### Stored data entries
------------------------------------------------------------------------

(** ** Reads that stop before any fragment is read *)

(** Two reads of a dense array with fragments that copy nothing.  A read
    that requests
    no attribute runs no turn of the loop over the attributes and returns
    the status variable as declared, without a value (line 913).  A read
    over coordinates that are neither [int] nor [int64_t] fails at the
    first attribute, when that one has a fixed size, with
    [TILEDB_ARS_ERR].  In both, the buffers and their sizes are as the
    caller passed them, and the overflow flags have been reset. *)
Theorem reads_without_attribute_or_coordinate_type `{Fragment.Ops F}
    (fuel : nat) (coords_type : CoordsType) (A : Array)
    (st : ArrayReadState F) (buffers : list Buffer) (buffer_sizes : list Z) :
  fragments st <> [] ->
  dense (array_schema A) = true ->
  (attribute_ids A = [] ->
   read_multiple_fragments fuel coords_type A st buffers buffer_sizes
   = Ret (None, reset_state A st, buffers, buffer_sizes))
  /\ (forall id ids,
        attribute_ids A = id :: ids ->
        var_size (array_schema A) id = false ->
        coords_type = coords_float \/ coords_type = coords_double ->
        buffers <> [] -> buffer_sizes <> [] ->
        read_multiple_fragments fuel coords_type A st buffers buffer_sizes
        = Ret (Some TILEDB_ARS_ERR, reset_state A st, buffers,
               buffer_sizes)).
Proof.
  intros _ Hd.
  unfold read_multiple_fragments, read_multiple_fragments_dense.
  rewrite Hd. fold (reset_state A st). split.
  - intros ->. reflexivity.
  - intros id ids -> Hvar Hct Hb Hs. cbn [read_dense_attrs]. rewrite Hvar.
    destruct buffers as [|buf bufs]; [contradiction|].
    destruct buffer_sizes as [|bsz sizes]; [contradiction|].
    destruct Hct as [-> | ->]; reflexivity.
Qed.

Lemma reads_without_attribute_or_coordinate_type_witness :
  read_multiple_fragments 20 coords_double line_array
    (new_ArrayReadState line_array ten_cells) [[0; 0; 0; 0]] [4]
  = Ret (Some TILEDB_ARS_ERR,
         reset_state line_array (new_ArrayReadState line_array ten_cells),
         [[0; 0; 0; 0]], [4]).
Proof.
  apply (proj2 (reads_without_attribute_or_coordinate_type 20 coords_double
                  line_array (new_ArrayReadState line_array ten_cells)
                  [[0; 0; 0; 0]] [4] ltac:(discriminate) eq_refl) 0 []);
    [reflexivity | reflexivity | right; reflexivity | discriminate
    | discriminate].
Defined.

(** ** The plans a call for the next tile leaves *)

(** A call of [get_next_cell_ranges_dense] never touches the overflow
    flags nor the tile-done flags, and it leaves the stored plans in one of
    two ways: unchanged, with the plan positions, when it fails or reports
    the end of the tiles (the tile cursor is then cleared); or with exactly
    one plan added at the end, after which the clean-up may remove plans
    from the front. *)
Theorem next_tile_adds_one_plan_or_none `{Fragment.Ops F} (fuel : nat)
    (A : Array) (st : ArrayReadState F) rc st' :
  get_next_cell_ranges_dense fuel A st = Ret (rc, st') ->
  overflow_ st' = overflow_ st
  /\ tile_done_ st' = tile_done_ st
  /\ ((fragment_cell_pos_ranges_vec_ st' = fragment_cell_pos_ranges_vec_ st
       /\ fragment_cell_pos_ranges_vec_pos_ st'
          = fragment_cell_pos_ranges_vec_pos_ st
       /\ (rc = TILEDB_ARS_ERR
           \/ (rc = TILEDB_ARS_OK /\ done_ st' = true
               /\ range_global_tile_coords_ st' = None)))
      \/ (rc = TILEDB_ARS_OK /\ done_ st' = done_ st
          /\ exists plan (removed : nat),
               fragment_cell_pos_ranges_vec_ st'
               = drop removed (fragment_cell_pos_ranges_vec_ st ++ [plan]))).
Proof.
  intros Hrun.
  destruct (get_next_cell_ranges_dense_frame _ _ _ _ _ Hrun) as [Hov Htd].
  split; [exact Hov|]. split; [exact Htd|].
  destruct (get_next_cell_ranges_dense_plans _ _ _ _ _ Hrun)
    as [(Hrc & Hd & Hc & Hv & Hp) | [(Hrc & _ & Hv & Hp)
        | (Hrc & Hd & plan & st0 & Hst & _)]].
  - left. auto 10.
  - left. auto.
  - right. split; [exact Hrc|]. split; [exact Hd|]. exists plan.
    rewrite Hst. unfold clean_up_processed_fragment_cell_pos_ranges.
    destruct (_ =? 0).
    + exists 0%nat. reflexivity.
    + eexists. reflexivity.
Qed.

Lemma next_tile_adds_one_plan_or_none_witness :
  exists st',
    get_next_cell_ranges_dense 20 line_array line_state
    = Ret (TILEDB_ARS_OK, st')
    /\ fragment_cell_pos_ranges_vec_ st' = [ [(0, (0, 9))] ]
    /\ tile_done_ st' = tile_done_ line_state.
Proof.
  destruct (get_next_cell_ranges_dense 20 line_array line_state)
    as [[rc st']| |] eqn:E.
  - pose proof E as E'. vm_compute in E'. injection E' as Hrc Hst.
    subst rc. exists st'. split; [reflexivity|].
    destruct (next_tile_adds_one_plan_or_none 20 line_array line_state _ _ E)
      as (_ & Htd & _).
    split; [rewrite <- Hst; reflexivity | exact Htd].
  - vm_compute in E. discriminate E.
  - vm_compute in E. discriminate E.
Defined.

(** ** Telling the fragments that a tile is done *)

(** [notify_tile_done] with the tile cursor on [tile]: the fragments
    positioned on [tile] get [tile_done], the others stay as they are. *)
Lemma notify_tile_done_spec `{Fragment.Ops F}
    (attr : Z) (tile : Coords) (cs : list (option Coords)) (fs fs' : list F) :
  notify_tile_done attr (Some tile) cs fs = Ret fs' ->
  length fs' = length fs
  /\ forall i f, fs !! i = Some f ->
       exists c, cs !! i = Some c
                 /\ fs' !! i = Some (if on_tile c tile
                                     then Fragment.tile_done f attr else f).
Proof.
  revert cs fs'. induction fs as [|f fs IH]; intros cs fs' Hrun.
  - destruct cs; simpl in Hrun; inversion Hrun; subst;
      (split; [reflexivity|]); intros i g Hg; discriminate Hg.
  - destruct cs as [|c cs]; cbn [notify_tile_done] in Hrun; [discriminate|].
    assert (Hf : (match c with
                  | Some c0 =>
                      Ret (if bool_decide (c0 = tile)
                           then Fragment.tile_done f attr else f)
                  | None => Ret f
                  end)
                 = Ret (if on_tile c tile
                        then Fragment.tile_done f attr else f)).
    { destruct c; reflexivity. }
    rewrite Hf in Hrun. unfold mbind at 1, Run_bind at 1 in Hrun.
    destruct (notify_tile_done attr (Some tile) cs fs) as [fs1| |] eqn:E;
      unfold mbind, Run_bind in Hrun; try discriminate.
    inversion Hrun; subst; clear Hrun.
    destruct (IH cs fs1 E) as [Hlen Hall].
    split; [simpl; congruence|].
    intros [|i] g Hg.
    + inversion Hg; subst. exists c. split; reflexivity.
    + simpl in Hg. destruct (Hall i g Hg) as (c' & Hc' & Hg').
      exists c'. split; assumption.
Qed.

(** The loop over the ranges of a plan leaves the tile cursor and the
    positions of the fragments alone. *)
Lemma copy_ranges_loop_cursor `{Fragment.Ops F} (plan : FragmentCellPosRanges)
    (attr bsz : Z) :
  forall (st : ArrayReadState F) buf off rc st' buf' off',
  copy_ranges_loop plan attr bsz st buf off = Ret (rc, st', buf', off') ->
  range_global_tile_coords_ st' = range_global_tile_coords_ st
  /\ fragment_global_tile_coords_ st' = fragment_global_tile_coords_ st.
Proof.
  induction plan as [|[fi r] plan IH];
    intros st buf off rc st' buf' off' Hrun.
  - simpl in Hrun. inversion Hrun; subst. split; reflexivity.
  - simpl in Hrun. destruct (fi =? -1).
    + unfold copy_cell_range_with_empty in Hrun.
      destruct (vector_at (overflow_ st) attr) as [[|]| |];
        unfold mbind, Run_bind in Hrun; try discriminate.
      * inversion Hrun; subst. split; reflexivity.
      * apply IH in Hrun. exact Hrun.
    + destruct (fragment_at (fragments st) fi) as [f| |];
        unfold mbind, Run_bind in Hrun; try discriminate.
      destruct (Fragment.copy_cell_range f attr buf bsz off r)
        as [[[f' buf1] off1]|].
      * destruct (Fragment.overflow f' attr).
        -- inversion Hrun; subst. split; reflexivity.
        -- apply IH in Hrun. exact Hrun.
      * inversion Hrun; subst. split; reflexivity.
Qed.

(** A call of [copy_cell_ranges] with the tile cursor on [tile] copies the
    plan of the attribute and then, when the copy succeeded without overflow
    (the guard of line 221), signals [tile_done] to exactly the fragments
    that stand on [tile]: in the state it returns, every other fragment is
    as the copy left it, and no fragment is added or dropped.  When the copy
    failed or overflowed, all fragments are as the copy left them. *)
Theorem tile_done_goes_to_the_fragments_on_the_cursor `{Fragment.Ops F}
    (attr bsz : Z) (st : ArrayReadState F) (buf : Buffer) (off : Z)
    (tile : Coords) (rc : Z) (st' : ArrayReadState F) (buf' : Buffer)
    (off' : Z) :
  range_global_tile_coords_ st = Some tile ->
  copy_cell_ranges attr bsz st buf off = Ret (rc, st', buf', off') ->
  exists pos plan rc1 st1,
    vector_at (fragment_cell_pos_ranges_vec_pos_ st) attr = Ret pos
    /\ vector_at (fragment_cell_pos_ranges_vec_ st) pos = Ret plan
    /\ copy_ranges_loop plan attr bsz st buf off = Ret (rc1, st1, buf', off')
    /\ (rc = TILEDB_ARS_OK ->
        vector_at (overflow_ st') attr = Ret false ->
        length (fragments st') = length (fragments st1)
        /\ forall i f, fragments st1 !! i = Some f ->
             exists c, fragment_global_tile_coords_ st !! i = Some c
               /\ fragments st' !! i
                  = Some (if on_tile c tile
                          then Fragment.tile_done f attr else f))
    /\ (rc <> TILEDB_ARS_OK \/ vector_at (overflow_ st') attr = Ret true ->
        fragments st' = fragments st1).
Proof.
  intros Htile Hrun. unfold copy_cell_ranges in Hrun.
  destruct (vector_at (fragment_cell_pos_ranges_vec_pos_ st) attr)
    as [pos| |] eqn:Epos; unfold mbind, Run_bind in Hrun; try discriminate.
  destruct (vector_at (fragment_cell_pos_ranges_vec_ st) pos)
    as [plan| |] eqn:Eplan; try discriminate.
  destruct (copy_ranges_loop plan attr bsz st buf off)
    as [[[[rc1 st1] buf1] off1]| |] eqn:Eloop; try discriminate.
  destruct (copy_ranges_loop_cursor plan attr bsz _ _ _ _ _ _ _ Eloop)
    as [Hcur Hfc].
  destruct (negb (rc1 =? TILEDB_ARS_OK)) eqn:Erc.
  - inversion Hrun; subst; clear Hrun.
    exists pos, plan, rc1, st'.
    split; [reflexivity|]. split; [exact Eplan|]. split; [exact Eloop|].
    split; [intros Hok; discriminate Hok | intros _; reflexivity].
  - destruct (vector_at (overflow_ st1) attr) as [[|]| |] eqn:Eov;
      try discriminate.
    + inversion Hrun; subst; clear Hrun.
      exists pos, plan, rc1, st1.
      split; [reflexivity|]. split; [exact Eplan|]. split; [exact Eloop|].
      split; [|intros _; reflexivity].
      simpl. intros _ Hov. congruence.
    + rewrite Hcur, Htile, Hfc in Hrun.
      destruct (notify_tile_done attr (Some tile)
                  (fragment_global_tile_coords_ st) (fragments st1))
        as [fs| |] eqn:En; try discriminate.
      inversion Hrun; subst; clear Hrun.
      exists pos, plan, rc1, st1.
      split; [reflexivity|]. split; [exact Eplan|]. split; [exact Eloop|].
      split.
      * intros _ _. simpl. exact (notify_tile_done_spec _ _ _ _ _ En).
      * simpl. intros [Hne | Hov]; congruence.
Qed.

------------------------------------------------------------------------

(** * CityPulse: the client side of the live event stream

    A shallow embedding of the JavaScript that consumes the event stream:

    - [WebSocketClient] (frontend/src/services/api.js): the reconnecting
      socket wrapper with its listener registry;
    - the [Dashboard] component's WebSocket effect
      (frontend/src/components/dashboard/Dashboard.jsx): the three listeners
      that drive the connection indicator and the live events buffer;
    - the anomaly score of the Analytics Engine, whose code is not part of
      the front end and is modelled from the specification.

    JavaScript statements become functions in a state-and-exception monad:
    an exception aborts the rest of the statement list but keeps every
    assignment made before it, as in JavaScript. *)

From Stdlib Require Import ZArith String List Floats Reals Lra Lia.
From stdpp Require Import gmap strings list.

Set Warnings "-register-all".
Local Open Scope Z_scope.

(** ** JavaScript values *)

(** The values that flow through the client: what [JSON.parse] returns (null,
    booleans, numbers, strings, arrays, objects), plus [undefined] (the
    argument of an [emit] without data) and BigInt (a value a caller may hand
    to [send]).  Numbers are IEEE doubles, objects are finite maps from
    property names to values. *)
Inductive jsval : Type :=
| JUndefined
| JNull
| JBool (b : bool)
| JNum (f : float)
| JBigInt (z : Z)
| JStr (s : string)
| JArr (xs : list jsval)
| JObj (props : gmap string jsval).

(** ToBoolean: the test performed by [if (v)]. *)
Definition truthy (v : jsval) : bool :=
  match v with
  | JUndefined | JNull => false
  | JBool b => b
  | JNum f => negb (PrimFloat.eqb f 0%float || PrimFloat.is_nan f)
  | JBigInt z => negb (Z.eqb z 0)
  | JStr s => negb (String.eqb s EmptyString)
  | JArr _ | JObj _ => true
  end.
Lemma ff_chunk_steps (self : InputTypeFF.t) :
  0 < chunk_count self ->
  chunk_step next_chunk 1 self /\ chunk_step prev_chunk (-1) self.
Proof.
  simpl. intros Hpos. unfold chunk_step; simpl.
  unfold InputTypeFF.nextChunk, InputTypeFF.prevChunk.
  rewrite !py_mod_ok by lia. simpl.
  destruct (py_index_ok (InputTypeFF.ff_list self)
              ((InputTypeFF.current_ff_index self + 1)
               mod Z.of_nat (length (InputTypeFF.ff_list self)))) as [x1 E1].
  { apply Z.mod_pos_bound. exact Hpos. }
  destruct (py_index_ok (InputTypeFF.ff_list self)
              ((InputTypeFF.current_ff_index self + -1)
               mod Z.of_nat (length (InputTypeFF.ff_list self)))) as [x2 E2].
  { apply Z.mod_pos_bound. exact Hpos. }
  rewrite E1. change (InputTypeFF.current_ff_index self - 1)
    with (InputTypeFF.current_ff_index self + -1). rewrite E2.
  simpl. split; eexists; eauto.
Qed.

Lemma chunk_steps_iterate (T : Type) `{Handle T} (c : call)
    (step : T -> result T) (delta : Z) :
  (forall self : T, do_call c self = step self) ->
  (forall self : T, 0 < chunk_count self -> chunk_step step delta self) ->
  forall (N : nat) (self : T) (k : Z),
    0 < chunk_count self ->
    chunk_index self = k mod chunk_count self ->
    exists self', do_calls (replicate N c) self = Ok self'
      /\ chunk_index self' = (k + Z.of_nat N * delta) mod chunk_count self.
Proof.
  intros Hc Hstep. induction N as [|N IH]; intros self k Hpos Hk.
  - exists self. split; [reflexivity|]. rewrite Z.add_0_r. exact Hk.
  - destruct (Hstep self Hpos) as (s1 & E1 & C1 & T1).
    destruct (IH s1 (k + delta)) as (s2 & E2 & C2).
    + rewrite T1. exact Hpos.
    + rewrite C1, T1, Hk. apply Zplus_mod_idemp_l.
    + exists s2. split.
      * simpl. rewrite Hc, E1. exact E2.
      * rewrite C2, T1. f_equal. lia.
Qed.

------------------------------------------------------------------------

### AIM OF THE EXERCISE
Whenever the word "before" appears in a line above, copy that line.

### OUTPUT BELOW
(** ** Reads that stop before any fragment is read *)
    assignment made before it, as in JavaScript. *)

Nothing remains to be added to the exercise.